We can call our timing function like this (line 215):
Notice that we send both the function that we want to time and the function that does the timing (perf_counter, in this case) to our timing function.
Timing Conditions¶
For our testing scenario, I set 200 different window sizes (line 205), so that 200 columns of moving averages would be added to the dataframe. I ran each test condition 400 times (line 211) and used the lowest recorded time. There were two types of times measured: the elapsed time, or wall-clock time and the system+user time, that is, the sum of the reported system time and the user time. During timing runs, my machine wasn’t running any web browsers, multimedia players, or other processing-intense applications, and I watched the system monitor to verify that no unexpected processes were using substantial system resources.
Timing Results¶
The timing results clearly show that constructing the string query to be executed all at once by Polars is faster than creating each moving average column one-at-a-time. Judging from the elapsed time, the String Query, Eval approach is about 6 times faster than the Loop One-by-One method.

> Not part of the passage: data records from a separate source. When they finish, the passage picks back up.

(* ===== verification/AgentLoopTracking.v ===== *)
(** * Following the world through the agent loop

    A relation between the world before and after a computation, and the events it
    emitted, holds of the whole loop when it holds of each call out of it.  The calls
    for queued messages are left to the client of this file, which gives them a
    meaning of their own. *)

From S2P Require Import Prelude JsNumber JsString SessionTypes Messages AgentLoop AgentLoopTheorems.

Lemma prefix_sublist {A} (l k : list A) : l `prefix_of` k → l `sublist_of` k.
Proof. intros [k' ->]. by apply sublist_inserts_r. Qed.

Section Tracking.
Context {W : Type} (env : Environment W).
Context (R : W → list AgentEvent → W → Prop) (good : AgentTool W → Prop).

Definition good_context (c : AgentContext W) : Prop := Forall good (default [] (tools c)).

(** The calls out of the loop respect [R]; tools are asked to when they are [good]. *)
Class Tracking : Prop := {
  tr_refl w : R w [] w;
  tr_trans w es w' es' w'' : R w es w' → R w' es' w'' → R w (es ++ es') w'';
  tr_emit e w : R w [e] (emit_event env e w);
  tr_now w : R w [] (now env w).2;
  tr_stream request w : R w [] (streamFunction env request w).2;
  tr_transform f ms w : transformContext env = Some f → R w [] (f ms w).2;
  tr_convert ms w : R w [] (env_convertToLlm env ms w).2;
  tr_key f provider w : getApiKey env = Some f → R w [] (f provider w).2;
  tr_before f x w : beforeToolCall env = Some f → R w [] (f x w).2;
  tr_after f x r b w : afterToolCall env = Some f → R w [] (f x r b w).2;
  tr_schedule w : R w [] (schedule env w).2;
  tr_execute tool i args w : good tool → R w [] (execute tool i args w).2;
  tr_prepare f x w : prepareNextTurn env = Some f → R w [] (f x w).2;
  tr_update f x w u c : prepareNextTurn env = Some f → (f x w).1 = Some u → update_context u = Some c → good_context c;
  tr_stop f x w : shouldStopAfterTurn env = Some f → R w [] (f x w).2 }.
Context `{!Tracking}.

(** Running [m] emits events [es], takes the world along [R] and returns what [Q]
    allows. *)
Definition tracked {A} (m : M W A) (Q : list AgentEvent → A → Prop) : Prop :=
  ∀ s, ∃ es, trace (m s).2 = trace s ++ es ∧ R (world s) es (world (m s).2) ∧ Q es (m s).1.

Lemma tracked_impl {A} (m : M W A) (Q Q' : list AgentEvent → A → Prop) :
  tracked m Q → (∀ es a, Q es a → Q' es a) → tracked m Q'.
Proof. intros Hm Hq s. destruct (Hm s) as (es & ? & ? & ?). exists es. auto. Qed.

Lemma tracked_ret {A} (a : A) (Q : list AgentEvent → A → Prop) : Q [] a → tracked (mret a) Q.
Proof. intros Hq s. exists []. cbn. rewrite app_nil_r. split_and!; [done|apply tr_refl|done]. Qed.

Lemma tracked_bind {A B} (m : M W A) (f : A → M W B) (Q : list AgentEvent → A → Prop) (Q' : list AgentEvent → B → Prop) :
  tracked m Q → (∀ es a, Q es a → tracked (f a) (λ es' b, Q' (es ++ es') b)) → tracked (m ≫= f) Q'.
Proof.
  intros Hm Hf s. destruct (Hm s) as (es & Htr & Hr & Hq). destruct (m s) as [a s1] eqn:E. cbn in *.
  destruct (Hf es a Hq s1) as (es' & Htr' & Hr' & Hq'). exists (es ++ es').
  unfold mbind, M_bind. rewrite E. rewrite Htr', Htr, app_assoc. split_and!; [done|by eapply tr_trans|done].
Qed.

Lemma tracked_call {A} (f : W → A * W) (Q : A → Prop) :
  (∀ w, R w [] (f w).2) → (∀ w, Q (f w).1) → tracked (call f) (λ es a, es = [] ∧ Q a).
Proof.
  intros Hf Hq s. exists []. unfold call. specialize (Hf (world s)). specialize (Hq (world s)).
  destruct (f (world s)) as [a w]. cbn in *. by rewrite app_nil_r.
Qed.
(** Case 1: the response is to be tried again after a compaction, once. *)
Definition recover (contextOverflow : bool) (s : AgentSession) : bool * AgentSession :=
  if overflowRecoveryAttempted s then
    (false, compaction_failed overflow (Some (recovery_failed_message contextOverflow)) false false s)
  else runAutoCompaction overflow true (drop_assistant (s <| overflowRecoveryAttempted := true |>)).

Definition checkCompaction (m : AssistantMessage) (skipAbortedCheck : bool) (s : AgentSession) : bool * AgentSession :=
  let settings := x_compaction hst (ext s) in
  if negb (enabled settings) then (false, s)
  else if skipAbortedCheck && bool_decide (stopReason m = sr_aborted) then (false, s)
  else if before_compaction m (log s) then (false, s)
  else
    let contextOverflow := from_current_model m s && isContextOverflow m (window s) in
    let recoverableLength := from_current_model m s && isRecoverableLength m (max_output s) in
    if contextOverflow || recoverableLength then
      if bool_decide (stopReason m = sr_stop) then runAutoCompaction overflow false s
      else recover contextOverflow s
    else
      match threshold_tokens m s with
      | None => (false, s)
      | Some contextTokens =>
          if shouldCompact contextTokens (window s) settings then runAutoCompaction threshold false s else (false, s)
      end.

(** *** Runs *)

(** The end of a retry that is not prepared again. *)
Definition end_retries (m : AssistantMessage) (s : AgentSession) : AgentSession :=
  if bool_decide (stopReason m = sr_error) && (0 <? retryAttempt s)
  then (emit (AutoRetryEnd false (retryAttempt s) (errorMessage m)) s) <| retryAttempt := 0 |> else s.

Definition handlePostAgentRun (s : AgentSession) : bool * AgentSession :=
  match lastAssistantMessage s with
  | None => (false, s)
  | Some m =>
      let s := s <| lastAssistantMessage := None |> in
      let '(retry, s) := if isRetryableError m s then prepareRetry m s else (false, s) in
      if retry : bool then (true, s)
      else
        let s := end_retries m s in
        let '(go, s) := checkCompaction m true s in
        if go : bool then (true, s) else (hasQueuedMessages (the_agent s), s)
  end.
(** One event of the protocol of retries, with the change of the counter before or after it. *)
Lemma retry_event_evolves e s s1 s2 s' :
  is_retry_event e = true → the_agent s1 = the_agent s → emitted s1 = emitted s →
  overflowRecoveryAttempted s1 = overflowRecoveryAttempted s →
  quiet (says e s1) s2 → the_agent s' = the_agent s2 → emitted s' = emitted s2 →
  overflowRecoveryAttempted s' = overflowRecoveryAttempted s2 →
  (∀ r, protocol_at s r → ∃ r', retry_step (Some r) e = Some r' ∧ protocol_at s' r') → evolves s s'.
Proof.
  intros He G1 E1 F1 M G2 E2 F2 Hr. destruct M as [_ Mt Mu (es & Me & Mf)]. cbn in Mt, Me. split.
  - intros Hp Hs. unfold unqueued. rewrite G2. apply Mu; [done|]. unfold unqueued. cbn. by rewrite G1.
  - exists (e :: es). split; [by rewrite E2, Me, E1, <- app_assoc|]. cbn [foldl]. split.
    { intros r Hp. destruct (Hr r Hp) as (r' & -> & Hp'). exists r'. by destruct (calm_events es (tracked_of s) (Some r') Mf) as (_ & _ & ->). }
    destruct (calm_events es (tracked_of s) None Mf) as (Hrun & Ht & _). intros b Hb. replace (recovery_step (Some b) e) with (Some b) by (by destruct e).
    destruct (run_recovery es (tracked_of s) b Hrun Hb) as (b' & ? & Hb'). exists b'. split; [done|].
    rewrite Ht in Hb'.
    rewrite F2. injection Mt as _ -> _. by rewrite F1.
Qed.

Lemma start_step s s' limit d t r :
  protocol_at s r → retryAttempt s' = retryAttempt s + 1 → retryAttempt s' ≤ limit → 0 ≤ retryAttempt s →
  ∃ r', retry_step (Some r) (AutoRetryStart (retryAttempt s + 1) limit d t) = Some r' ∧ protocol_at s' r'.
Proof.
  intros [Hn _] Hs Hl Hpos. destruct r as [n ok]. cbn in *. subst n. rewrite bool_decide_true by done.
  destruct (Z.leb_spec (retryAttempt s + 1) limit); [|lia]. eexists. split; [done|]. split; [done|]. cbn. done.
Qed.

Lemma failure_step s s' e r :
  protocol_at s r → 0 < retryAttempt s → retryAttempt s' = 0 →
  ∃ r', retry_step (Some r) (AutoRetryEnd false (retryAttempt s) e) = Some r' ∧ protocol_at s' r'.
Proof.
  intros [Hn Hok] Hpos Hs. destruct r as [n [|]]; cbn in *; [specialize (Hok eq_refl); lia|]. subst n. rewrite bool_decide_true by done.
  destruct (Z.ltb_spec 0 (retryAttempt s)); [|lia]. eexists. split; [done|]. by split.
Qed.

(** What the tracked fields of two states share. *)
Definition same_recovery (s s' : session) : Prop :=
  overflowRecoveryAttempted s' = overflowRecoveryAttempted s ∧ lastAssistantMessage s' = lastAssistantMessage s.

Lemma quiet_fields s s' : quiet s s' → retryAttempt s' = retryAttempt s ∧ same_recovery s s'.
Proof. intros M. pose proof (mv_tracked _ _ _ M) as Ht. by injection Ht. Qed.
(** [a.test] redirects to the location [target]. *)
Definition demo_fetch (target : jsstring) (url : URL) : option Response :=
  Some (if decide (hostname url = js "a.test") then MkResponse 302 (Some target) else MkResponse 200 None).

Definition demo_run (target : jsstring) : list (URL * RequestInit) * result ssrf_error Response :=
  fetchRemoteUrl demo_isIP id (λ _, None) None (Ok None) (λ s, Some (demo_url s)) (λ s _, Some (demo_url s)) id
    (λ _, demo_lookup) (λ _ url _, demo_fetch target url) None None
    (MkValidationOptions None None false false) (demo_url (js "a.test")) (MkRequest None false []).

Lemma demo_isIP_answers s : demo_isIP s = 0 ∨ demo_isIP s = 4 ∨ demo_isIP s = 6.
Proof. unfold demo_isIP. repeat case_match; auto. Qed.

(** The public target is requested, the private one is not. *)
(** Entries of [NO_PROXY]: a domain covers its subdomains and nothing that only ends
    like it; the port of an entry is compared, but not after a bracketed address. *)
Example no_proxy_entries :
  hostnameMatchesNoProxy id (js "api.example.com") (js "443") (js " example.com ") = true
  ∧ hostnameMatchesNoProxy id (js "badexample.com") (js "443") (js "example.com") = false
  ∧ hostnameMatchesNoProxy id (js "api.example.com") (js "443") (js "*.example.com:8443") = false
  ∧ hostnameMatchesNoProxy id (js "::1") (js "443") (js "[::1]:8443") = true
  ∧ noProxyEntryMatches id (js "api.example.com") (js ".example.com") = true
  ∧ noProxyEntryMatches id (js "badexample.com") (js "example.com") = false.
Proof. vm_compute. done. Qed.

Example demo_public :
  demo_run (js "93.184.216.35")
  = ([(demo_url (js "a.test"), MkRequest None false []); (demo_url (js "93.184.216.35"), MkRequest None false [])],
     Ok (MkResponse 200 None)).
Proof. vm_compute. reflexivity. Qed.

Example demo_private :
  demo_run (js "b.test")
  = ([(demo_url (js "a.test"), MkRequest None false [])], Err (BlockedAddress (js "b.test") (js "10.0.0.1"))).
Proof. vm_compute. reflexivity. Qed.

Lemma fetchRemoteUrl_safe_witness :
  (∀ s, demo_isIP s = 0 ∨ demo_isIP s = 4 ∨ demo_isIP s = 6)
  ∧ let (made, r) := demo_run (js "b.test") in
    zlen made ≤ 6
    ∧ (∀ i u ini, made !! i = Some (u, ini) →
         target_ok demo_isIP id (λ _, None) None (Ok None) (λ s, Some (demo_url s)) demo_lookup
           (MkValidationOptions None None false false) u).
Proof.
  split; [exact demo_isIP_answers|].
  pose proof (fetchRemoteUrl_safe demo_isIP id (λ _, None) None (Ok None) (λ s, Some (demo_url s))
    (λ s _, Some (demo_url s)) demo_isIP_answers id (λ _, demo_lookup) (λ _ url _, demo_fetch (js "b.test") url) None None
    (MkValidationOptions None None false false) (demo_url (js "a.test")) (MkRequest None false [])) as H.
  change (fetchRemoteUrl _ _ _ _ _ _ _ _ _ _ _ _ _ _ _) with (demo_run (js "b.test")) in H.
  destruct (demo_run (js "b.test")) as [made r]. destruct H as (Hlen & Hok & _). split; [exact Hlen|exact Hok].
Defined.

Also, Polars is clearly accelerating the String Query, Eval approach by parallelizing the workload. Look at the next plot, which repeats the elapsed times in the plot above and adds the system+user time. The two times for the Loop One-by-One approach (blue bars) are nearly the same, suggesting that the processing is all serial. But the system+user time for the String Query, Eval approach is much higher than the elapsed time (orange bars), suggesting that a lot more processing is getting crammed into that small elapsed time — that is, the workload is being parallelized.
This conclusion is consistent with my observations of my computer’s CPU usage: the String Query, Eval code was clearly engaging multiple cores simultaneously, while the Loop One-by-One code did not.
This is good news: the String Query, Eval approach works faster, exactly as intended. However, it does have some disadvantages that we want to consider before choosing it.
Disadvantages of the String Query, Eval Approach¶
One disadvantage of the String Query, Eval approach is that it doesn’t play nicely with IDEs like NeoVim or VSCode. Take a closer look at the signature for our function that uses eval.
Notice that the Language Server Protocol (LSP) claims that we didn’t use the parameters df and data_colname in our function. But we did. We put them inside a string, so the LSP can’t detect them (I’m using Pyright in an IDE built on Neovim).
By contrast, notice that the LSP has no such difficulty detecting the same variables in our Loop One-by-One function.
Another IDE-relevant disadvantage is that the String Query, Eval function is less readable, because the code inside the string doesn’t benefit from syntax highlighting.
A more serious issue is that using the Python exec and eval functions can be a security vulnerability. If a nefarious actor could provide or alter our string query, they could make our computer system execute any code that could compromise our security, much like a SQL injection attack.
In this particular case, though, that attack method isn’t a great concern. We’re hard-coding our string (except for the values of our variables) within our function, and we’re not accepting any string input from outside parties. If a nefarious actor could alter our string, they also have enough access to alter any of our code; the query string is no more vulnerable than the rest of our code. So while our code is quite safe for our timing exercise here, this security vulnerability would be a serious concern in most production systems.
Conclusion¶
To summarize, constructing a string query that is submitted to Polars so that all our moving-average columns are created at once is a fast and viable alternative to creating each column one-by-one. So long as security issues are not a concern, the only remaining trade-off against performance is code readability in the IDE. But the best alternative would be to find a way to do this within the Polars API: that way, we could enjoy both performance and readability.